Synopses & Reviews
Professor Franco Moretti argues heretically that literature scholars should stop reading books and start counting, graphing, and mapping them instead. He insists that such a move could bring new luster to a tired field, one that in some respects is among “the most backwards disciplines in the academy.” Literary study, he argues, has been random and unsystematic. For any given period scholars focus on a select group of a mere few hundred texts: the canon. As a result, they have allowed a narrow distorting slice of history to pass for the total picture.

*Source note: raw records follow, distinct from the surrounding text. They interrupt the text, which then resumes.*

Definition mem_bus (G : geometry) : RegBus memchip := {|
  rtl8366_smi_read_reg a := fun c => (Ok (u16 (mem_reg c a)), c);
  rtl8366_smi_write_reg a d := modify (mem_write G a d);
  rtl8366_smi_write_reg_noack a d := modify (mem_write G a d)
|}.

Record geometry_ok (G : geometry) : Prop := {
  go_ctrl : writable G (g_ctrl G) = false;
  go_rwords b : g_storage G b = true -> is_rword G b = false;
  go_cmds : g_rd G <> g_wr G
}.

Definition mem_hw (G : geometry) (HG : geometry_ok G) : @SwitchHw memchip (mem_bus G) G.
Proof.
  pose proof (go_cmds _ HG) as Hcmds.
  assert (Hctrl : forall b, writable G b = true -> (b =? g_ctrl G) = false).
  { intros b Hb. apply Z.eqb_neq. intros ->. rewrite (go_ctrl _ HG) in Hb. discriminate. }
  refine {| hw_ok := fun _ => True; hw_reg w a := u16 (mem_reg w a); hw_row w v i := u16 (mem_row w v i) |}.
  - intros. apply u16_range.
  - intros. apply u16_range.
  - intros a w _ _. cbn. auto.
  - intros a d w _ Ha. cbn. unfold mem_write. rewrite (Hctrl _ Ha). split; [exact Logic.I |]. split.
    + intros b _. cbn. destruct (b =? a); [apply uwrap_idemp; lia | reflexivity].
    + reflexivity.
  - intros w _. cbn. unfold mem_write. rewrite !Z.eqb_refl. split; [exact Logic.I |]. split; [| split].
    + intros i Hi. cbn. unfold is_rword.
      destruct (Z.leb_spec (g_rbase G) (g_rbase G + i)); [| lia].
      destruct (Z.ltb_spec (g_rbase G + i) (g_rbase G + g_words G)); [| lia]. cbn [andb].
      do 2 f_equal. lia.
    + intros b Hb. cbn. rewrite (go_rwords _ HG b Hb). reflexivity.
    + reflexivity.
  - intros w _. cbn. unfold mem_write. rewrite Z.eqb_refl.
    destruct (Z.eqb_spec (g_wr G) (g_rd G)); [congruence |]. rewrite Z.eqb_refl.
    split; [exact Logic.I |]. split; [reflexivity |].
    intros v i Hi. cbn. destruct (_ =? _); reflexivity.
Defined.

Moretti offers bar charts, maps, and time lines instead, developing the idea of “distant reading,” set forth in his path-breaking essay “Conjectures on World Literature,” into a full-blown experiment in literary historiography, where the canon disappears into the larger literary system. Charting entire genres—the epistolary, the gothic, and the historical novel—as well as the literary output of countries such as Japan, Italy, Spain, and Nigeria, he shows how literary history looks significantly different from what is commonly supposed and how the concept of aesthetic form can be radically redefined.
Synopsis
A manifesto for a text-free literary scholarship.
About the Author
Franco Moretti teaches literature at Stanford, where he directs the Literary Lab. He is the author of Signs Taken for Wonders, The Way of the World, Modern Epic, Atlas of the European Novel 1800–1900, and Graphs, Maps, Trees as well as chief editor of The Novel.Alberto Piazza is Professor Human Genetics at the Medical School of Turin University. He is a co-author of the History and Geography of Human Genes.